MATERIAL SHOWN |
.....
(** ** Properties *)

(** C31: [read_data] copies into the buffer exactly the bytes of the file from
    [offset] on, at most [n] and none past the end of the file, across block
    boundaries; it returns their number and changes nothing else. *)
Theorem read_data_reads m bb ino offset buf n :
  image_ok m bb → file_ok m bb ino → word32 offset → 0 ≤ n →
  let data := take (Z.to_nat n) (drop (Z.to_nat offset) (file_contents m bb ino)) in
  outside_image m bb buf (Z.of_nat (length data)) →
  let '(r, m') := read_data m bb ino offset buf n in
  r = Z.of_nat (length data) ∧ load_bytes m' buf (length data) = data ∧ frame buf (buf + r) m m'.
Proof.
  intros Hi Hf Ho Hn data Hout. rewrite read_data_spec by done.
  change (file_slice m bb ino offset n) with data.
  split; [done|]. split; [|apply frame_store_bytes].
  apply load_store_bytes, (file_slice_byte m bb ino offset n).
Qed.

Lemma read_data_reads_witness :
  let '(r, m') := read_data sample_fs 0 0 1 20000 100 in
  r = 4 ∧ load_bytes m' 20000 4 = [101; 108; 108; 111] ∧ frame 20000 (20000 + r) sample_fs m'.
Proof.
  apply (read_data_reads sample_fs 0 0 1 20000 100).
  - exact sample_image_ok.
  - exact sample_file_ok.
  - lia.
  - lia.
  - right. vm_compute. congruence.
Defined.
.....
AIM OF THE EXERCISE | Filter the entries above down to the lines that hold the word "done", and copy those lines.

OUTPUT FOR THIS TASK |
  intros Hi Hf Ho Hn data Hout. rewrite read_data_spec by done.
  split; [done|]. split; [|apply frame_store_bytes].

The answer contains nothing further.